I decided to create the whole scrapper code in one file, since it’s not too complex and it’s easier to manage. Start by creating a NodeJS project, creating your folder and running the necessary commands:

mkdir scrapper
cd ./scrapper
npm init -y

Now install puppeteer as a dependency:

npm install --save puppeteer

Nice! Now we can start coding our scrapper 🤘.

Basic Puppetter commands

After requiring the puppeteer lib at the top of the file, you can run the launch command, passing some options as an object. In this case, I just wanted to make sure the puppeteer runed as headless. This means it won’t open a virtual browser, it will run detached from any user interface.

const puppeteer = require("puppeteer");

async function scrapper() {
  const browser = await puppeteer.launch({ headless: true });
}

scrapper();

Now I won’t put the whole code in this blog post, but I will highlight the main commands I used to create my scrapper.

First one is to create an instance of a new browser tab (page).
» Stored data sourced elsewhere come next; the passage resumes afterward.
Lemma turn_step b b' : turn_ok b -> quiet b -> calm b -> step decide_ b b' -> turn_ok b' /\ quiet b'.
Proof.
  intros (Hd & Hw & Hn) Hq Hc Hs.
  assert (Hdone : forall i t t0, threads b !! i = Some t0 ->
    (forall r o, t = Done r o -> o = decide_ r \/ o = Unavailable) ->
    forall j r o, set_thread b i t !! j = Some (Done r o) -> o = decide_ r \/ o = Unavailable).
  { intros i t t0 Hi Ht j r o. rewrite (lookup_set _ _ _ _ _ Hi). case_decide; [intros [= E]; by apply Ht|apply Hd]. }
  assert (Hgone : forall i t r j r', threads b !! i = Some (Waiting r) -> (forall r', t <> Waiting r') ->
    set_thread b i t !! j <> Some (Waiting r')).
  { intros i t r j r' Hi Ht H. destruct (set_waiting b i j t _ r' Hi Ht H) as [Hj Hij]. apply Hij.
    by apply (alone b i j (Waiting r) r'). }
  destruct Hs as [i r Hi|i r Hi Hu Hr|i r Hi Hu|r Hr Ht Hu|r Ht Hr Hu|i r o Hi Hr|i r Hi Hr Hu|]; unfold turn_ok;
    cbn [threads req taken resp hung_up].
  - split; [|exact Hq]. split; [by apply (Hdone i _ Idle)|]. split.
    + intros j r' [H _]%(set_waiting b i j _ Idle); [|done..]. exact (Hw j r' H).
    + intros H. apply Hn. intros j r' Hj. apply (H j r'). rewrite (lookup_set _ _ _ _ _ Hi).
      case_decide; [subst; congruence|done].
  - assert (Hnone : forall j r', threads b !! j <> Some (Waiting r')).
    { intros j r' Hj. assert (i = j) as <- by (by apply (alone b i j (Sending r) r')). congruence. }
    destruct (in_flight_nil b (Hn Hnone)) as (_ & Ht & Hp). split; [|intros H; cbn in H; congruence].
    split; [by apply (Hdone i _ (Sending r))|]. split.
    + intros j r' H. left. unfold in_flight. cbn [req taken resp]. rewrite Ht, Hp. cbn.
      rewrite (lookup_set _ _ _ _ _ Hi) in H. case_decide; [by injection H as ->|by destruct (Hnone j r')].
    + intros H. destruct (H i r). rewrite (lookup_set _ _ _ _ _ Hi). by rewrite decide_True.
  - split; [|exact Hq]. split; [apply (Hdone i _ (Sending r)); [done|]; intros r' o [= <- <-]; by right|]. split.
    + intros j r' [H _]%(set_waiting b i j _ (Sending r)); [|done..]. exact (Hw j r' H).
    + intros H. apply Hn. intros j r' Hj. apply (H j r'). rewrite (lookup_set _ _ _ _ _ Hi).
      case_decide; [subst; congruence|done].
  - assert (E : in_flight (mkBridge (threads b) [] (Some r) (resp b) (hung_up b)) = in_flight b).
    { unfold in_flight. cbn [req taken resp]. by rewrite Hr, Ht. }
    split; [|intros H; cbn in H; congruence]. rewrite E. done.
  - assert (E : in_flight (mkBridge (threads b) (req b) None [decide_ r] (hung_up b)) = in_flight b).
    { unfold in_flight. cbn [req taken resp]. by rewrite Hr, Ht. }
    split; [|intros H; cbn in H; congruence]. rewrite E. done.
  - assert (Ho : o = decide_ r /\ req b = [] /\ taken b = None).
    { destruct (Hw i r Hi) as [E|[_ E]]; unfold in_flight in E; rewrite Hr in E.
      - destruct (req b) as [|x l]; [|exfalso; cbn in E; injection E as _ E; by apply app_eq_nil in E as [_ [_ ?]%app_eq_nil]].
        destruct (taken b); [exfalso; by cbn in E; injection E|]. cbn in E. by injection E as ->.
      - by apply app_eq_nil in E as [_ [_ ?]%app_eq_nil]. }
    destruct Ho as (-> & Hrq & Ht). split; [|intros _; done].
    split; [apply (Hdone i _ (Waiting r)); [done|]; intros r' o' [= <- <-]; by left|]. split.
    + intros j r' H. by destruct (Hgone i (Done r (decide_ r)) r j r' Hi).
    + intros _. unfold in_flight. cbn [req taken resp]. by rewrite Hrq, Ht.
  - destruct (Hq Hu) as [Hrq Ht]. split; [|intros _; done].
    split; [apply (Hdone i _ (Waiting r)); [done|]; intros r' o' [= <- <-]; by right|]. split.
    + intros j r' H. by destruct (Hgone i (Done r Unavailable) r j r' Hi).
    + intros _. unfold in_flight. cbn [req taken resp]. by rewrite Hrq, Ht, Hr.
  - split; [|done]. split; [exact Hd|]. unfold in_flight. cbn [req taken resp hung_up]. cbn [map option_list app]. split.
    + intros j r Hj. destruct (Hw j r Hj) as [E|[_ E]].
      * unfold in_flight in E. destruct (resp b) as [|o l]; [by right|]. left.
        destruct (req b) as [|x k]; [|exfalso; cbn in E; injection E as _ E; by apply app_eq_nil in E as [_ [_ ?]%app_eq_nil]].
        destruct (taken b); [exfalso; by cbn in E; injection E|]. exact E.
      * right. split; [done|]. by apply in_flight_nil in E as (_ & _ & ->).
    + intros H. by destruct (in_flight_nil b (Hn H)) as (_ & _ & ->).
Qed.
We can do this by writing:

const page = await browser.newPage();

We will use this page instance through the whole script.

To navigate somewhere we can simply:

await page.goto(SOME_URL, { waitUntil: "networkidle2" });

Note the object as second param. We can specify some options, such as wait until the network is idle before executing the next command.
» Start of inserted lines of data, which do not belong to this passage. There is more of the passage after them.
(** A frame is drawn whole. *)
Lemma drawn n f l :
  reference_frame n = Some f -> sane f -> length (keypoints l) = expected (config n) ->
  let size := pixels (resolution (config n)) in
  exists rgbs, mapM (warp_pixel sinf cosf f (pose l) size) (raster size size) = Some rgbs /\
    Forall (fun rgb => length rgb = 3%nat) rgbs /\
    reconstruct sinf cosf n l = Some (Ok (mkReconstructed (concat rgbs) (resolution (config n)))) /\
    lenN (concat rgbs) = buffer_bytes (resolution (config n)).
Proof.
  intros Hf Hs Hk size.
  assert (Ht : forall c, exists rgb, warp_pixel sinf cosf f (pose l) size c = Some rgb /\ length rgb = 3%nat)
    by (intros c; by apply warp_pixel_total).
  destruct (mapM_all (warp_pixel sinf cosf f (pose l) size) (raster size size)) as [rgbs Hr].
  { intros c _. destruct (Ht c) as (rgb & -> & _). by eexists. }
  assert (H3 : Forall (fun rgb => length rgb = 3%nat) rgbs).
  { apply Forall_forall. intros rgb Hin. apply mapM_Some in Hr.
    apply list_elem_of_lookup in Hin as [i Hi]. destruct (Forall2_lookup_r _ _ _ _ _ Hr Hi) as (c & _ & Hc).
    destruct (Ht c) as (rgb' & E & H). congruence. }
  assert (Hlen : length (raster size size) = N.to_nat (size * size)).
  { rewrite <- (length_map (place size)), raster_places. apply length_seq. }
  exists rgbs. split; [done|]. split; [done|].
  unfold reconstruct. rewrite Hf, (proj2 (Nat.eqb_eq _ _) Hk). cbn [negb]. fold size.
  rewrite (painted f (pose l) size (raster size size) 0 _ rgbs).
  - rewrite take_0. cbn [app mbind option_bind]. rewrite drop_ge by (rewrite length_replicate, Hlen; lia).
    rewrite app_nil_r. split; [done|].
    assert (Hc : length (concat rgbs) = (3 * length rgbs)%nat).
    { clear -H3. induction H3 as [|x k Hx _ IH]; [done|]. cbn. rewrite length_app, IH. lia. }
    apply mapM_Some, Forall2_length in Hr. unfold lenN, buffer_bytes. fold size. rewrite Hc. lia.
  - rewrite raster_places, Hlen. by f_equal.
  - done.
  - done.
  - rewrite length_replicate, Hlen. lia.
Qed.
As I said, the main benefit of using Puppeteer was the possibility to interact with the DOM. We can use a lot of built-in methods to select DOM elements, wait for them to appear in the document, interact with them, etc..
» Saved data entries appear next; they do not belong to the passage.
(** X6, on the window (-1, 0, 3, 1) of a raster that holds 1 and 2 in its first two pixels. *)
Lemma mask_without_geometry_example :
  let rq := Request None None (Some [-1; 0; 3; 1]) None None true false
                    VirtFalse false in
  let blk := PixelBlock [[[0; 1; 2]]] (Some [[[true; false; false]]]) None in
  get_data (image 100 100) rq = Ok blk /\
  data_mask blk = Some (nonzero_mask (data blk)).
Proof.
  intros rq blk. split; [reflexivity|].
  apply (mask_without_geometry_is_the_zero_set (image 100 100) rq blk);
    reflexivity.
Defined.

(** The burn of [geometry_mask], step by step. *)
Lemma geometry_mask_inv img g xs ys touched d d' mm :
  geometry_mask img g xs ys touched (Some d) = Ok (d', mm) ->
  let gm := geo_transform_of img in
  let '(xmin, xmax, ymin, ymax) := GetEnvelope g in
  exists qx qy m,
    inv_x gm (fin xmin) (fin ymax) = fin qx /\
    inv_y gm (fin xmin) (fin ymax) = fin qy /\
    RasterizeLayer g
      (fwd_x gm (of_Z (Qfloor qx)) (of_Z (Qfloor qy)),
       fin (fst (resolution img)), fin 0%Qc,
       fwd_y gm (of_Z (Qfloor qx)) (of_Z (Qfloor qy)),
       fin 0%Qc, fin (- snd (resolution img))%Qc) xs ys touched = Done m /\
    d' = d /\
    mm = map (fun _ => tabulate (Z.to_nat ys) (Z.to_nat xs)
                         (fun r c => negb (m r c))) d.
Proof.
  unfold geometry_mask. cbv zeta.
  destruct (GetEnvelope g) as [[[xmin xmax] ymin] ymax].
  rewrite proj_to_raster_scalar. cbn [rbind fst snd].
  destruct (inv_x _ (fin xmin) (fin ymax)) as [qx|] eqn:Ex;
    cbn [floor_float rbind]; [|discriminate].
  destruct (inv_y _ (fin xmin) (fin ymax)) as [qy|] eqn:Ey;
    cbn [floor_float rbind]; [|discriminate].
  rewrite raster_to_proj_scalar. cbn [rbind fst snd float_of].
  destruct (RasterizeLayer g _ xs ys touched) as [m|] eqn:Em;
    cbn [from_gdal rbind use_data]; [|discriminate].
  intros H. injection H as <- <-.
  exists qx, qy, m. repeat split; auto.
Qed.

Lemma geometry_mask_other_data img g xs ys touched d mm
    (e : list (list (list Z))) :
  geometry_mask img g xs ys touched (Some d) = Ok (d, mm) ->
  exists a, mm = map (fun _ => a) d /\
            geometry_mask img g xs ys touched (Some e)
            = Ok (e, map (fun _ => a) e).
Proof.
  intros H. pose proof (geometry_mask_inv _ _ _ _ _ _ _ _ H) as Hinv.
  cbv zeta in Hinv. unfold geometry_mask.
  destruct (GetEnvelope g) as [[[xmin xmax] ymin] ymax].
  destruct Hinv as (qx & qy & m & Hx & Hy & Hr & _ & ->).
  rewrite proj_to_raster_scalar. cbn [rbind fst snd].
  rewrite Hx, Hy. cbn [floor_float rbind fin].
  rewrite raster_to_proj_scalar. cbn [rbind fst snd float_of].
  rewrite Hr. cbn [from_gdal rbind use_data].
  eexists. split; reflexivity.
Qed.

(** X7.  Asked for a mask with a geometry, [get_data] returns the same
    two-dimensional mask on every band: the burn of the geometry, negated,
    and padded with [True].  The raster that is burnt has the size of the
    clipped window, and its upper left corner is the corner of the pixel that
    holds the upper left corner of the envelope, whatever the buffer is and
    wherever the window was clipped. *)
Theorem geometry_mask_is_burnt_from_the_envelope_corner
    img rq blk g w0 xoff yoff w h :
  get_data img rq = Ok blk -> mask rq = true ->
  requested_extent img rq = Ok (Some g, w0) ->
  apply_buffer (buffer rq) w0 = Ok (xoff, yoff, w, h) ->
  burnt_at_envelope_corner img g (mask_all_touched rq)
    (clip_window (shape1 img) (shape2 img) xoff yoff w h) blk.
Proof.
  intros H Hm He Hb.
  destruct (get_data_inv img rq blk H)
    as (obj & g0 & w1 & xoff' & yoff' & w' & h' & d & _ & He' & Hb' & _ & Hrest).
  rewrite He in He'. injection He' as <- <-.
  rewrite Hb in Hb'. injection Hb' as <- <- <- <-.
  cbv zeta in Hrest. destruct Hrest as (_ & Hd & _ & _ & _ & Hmask).
  destruct (Hmask Hm g eq_refl) as (mm & Hg & Hdm).
  pose proof (geometry_mask_inv _ _ _ _ _ _ _ _ Hg) as Hinv.
  unfold burnt_at_envelope_corner. cbv zeta in Hinv |- *.
  destruct (GetEnvelope g) as [[[xmin xmax] ymin] ymax].
  destruct Hinv as (qx & qy & m & Hx & Hy & Hr & _ & ->).
  exists qx, qy, m. repeat split; auto.
  rewrite Hdm, Hd, pad_block_tile. unfold pad_block. rewrite map_map.
  reflexivity.
Qed.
To wait for some element to appear before executing the next command:

await page.waitFor("input[id=name]");

To select an element and do something with it, we can use $eval. For example, selecting an input and filling with data:

await page.$eval("input[id=name]", (el) => (el.value = "John"));

To click and element:

await page.click('input[type="submit"]');

Now imagine we need to visit some specific links in the website. We can get all links by doing:

const allLinks = await page.$$eval("a.link-class", (links) =>
  links.map((a) => a.href)
);

Note the the use of $$eval above. It’s like querySelectorAll if we translate to vanilla javascript. The returned value stored into allLinks variable is an array of all href, so we can iterate through them and do whatever we want 😛.

A gotcha I struggled a little bit

I had to click an element inside an iframe! And by clicking this button I had to download a PDF and stored in my own computer, in some path I specify. So I had to make some adjustments to make it work.

First, since we are talking about an iframe, we have to remember the iframe has it’s own #document tree. So let’s get it, in order to get the button to be clicked:

const elementIframe = await page.$("#iframecontent");
const iframe = await elementIframe.contentFrame();

Note, I first got the iframe element by getting it’s id. Then I reached the whole iframe content using the built in method contentFrame, which returned the iframe document tree. Now, I can reference iframe to get my button and clicking it.

await iframe.click("#download");

Is it done? Not quite. Remember I told you I wanted to download a PDF at each button click, into some specified path in my own computer? So, if we mantain the code as it is, puppeteer will download the files into the virtual browser, and in the moment we shut down puppeteer, all our downloaded files will go away. So we need this next piece of code, before clicking the button to download the PDF:

await page._client.send("Page.setDownloadBehavior", {
  behavior: "allow",
  downloadPath: "./myDownloads",
});

The downloadPath is at the root of your project, so in my case is in the scrapper folder, together with our package.json and index.js files. Remember the beggining of this post, when we create our scrapper folder?

So now we are done! Puppeteer will download the files and we can securely access them after puppeteer shut down.

I hope this post throw some light on web scrapping using puppeteer. It’s just the beggining of possibilities, you can always consult the docs or search another amazing articles around the web!

See you around 👋